When Richardson was in jail, expert doctors examined him and concluded that he had "no connection with her [Mabel Hallam] in any way." This was concluded as Mabel Hallam was afflicted with a sexually transmitted infection, born from her alleged rape, of which Richardson "was not affected."

Shortly before this revelation, Rolla Keyes, the witness that Hallam procured to support her accusation against Richardson, was accidentally shot by 14-year-old Harold McLaughlin when a revolver he was playing with accidentally discharged while he, Keyes, and 16-year old [Albert] Chester Brown were out fishing. Keyes was white, along with Harold and Chester, who lived on N. Fifth Street and North Fourth Street, respectively. Because he was a key Grand Jury witness for Hallam, his shooting upset many whites as rumors spread that he was shot by a black man as vengeance for testifying against Richardson. There was a fear that whites would again attack black people, with some proclaiming, "It's time to get after those niggers again. We'll have to go out and hang some more of them." However, the boys helped quell the pending attacks by providing more details about the accident and stipulating their fear of reporting it, as they, too, thought, it could lead to rumors that could incite more white violence. Following the shooting, no further news stories on Rolla were produced.

After Hallam was made aware of Richardson's medical examination, two weeks after Richardson had been indicted, she recanted her accusation about him and, on September 1, then accused "Ralph Burton," who she alleged to be the 19-year-old son of the lynched, Scott Burton. Hallam stated she was certain young Burton, who was rumored to be in Wichita was her attacker:
The negro who assaulted me was shorter and stouter than my husband, who is five feet six inches, and weighs about 135 pounds. I could not tell whether the fellow was light or dark-skinned, so frightened was I by what was happening. I positively know Richardson did not commit the crime and am not backward in acknowledging the mistake. But if the right negro is brought before me I would be able to identify him beyond a doubt in a short time.

However, Scott Burton's son, Charles, and wife, Kate, told authorities that Burton had no such son.

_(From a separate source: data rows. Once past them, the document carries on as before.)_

(** * PARTs_WebAPI: the TBA synchronisation helpers of [src/tba/util.py]

    A shallow embedding of [replace_frc_in_str], [verify_tba_webhook_call],
    [save_message], [get_tba_event], [get_tba_event_teams], [sync_event],
    [save_tba_match] and [sync_matches], with the properties the
    specification states about them.

    Python strings are sequences of code points; they are modelled by
    [string], one character per code point.  The only literal the code
    searches for, ["frc"], is ASCII. *)

From Stdlib Require Import ZArith Ascii String List Lia.
From stdpp Require Import base option list gmap strings pretty.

With Hallam no longer pressing charges, George Richardson was released from jail without incident. He received no restitution or apology for his time away from work or harm to his name. He went on to work as a janitor, and lived until he was 76, when he died at St. John's Hospital. His obituary did not mention the events of 1908.

=== Mabel Hallam ===
Hallam would again recant her accusation – this time of Burton's alleged son – later admitting that she lied in order to cover up an assault suffered at the hands of her husband after he found out about an affair she was having with another white man, when she began exhibiting symptoms of her STI. To provide an explanation for her battered face, she concocted the story that she was raped by a black man. No charges were filed against her for perjury or for making a false report.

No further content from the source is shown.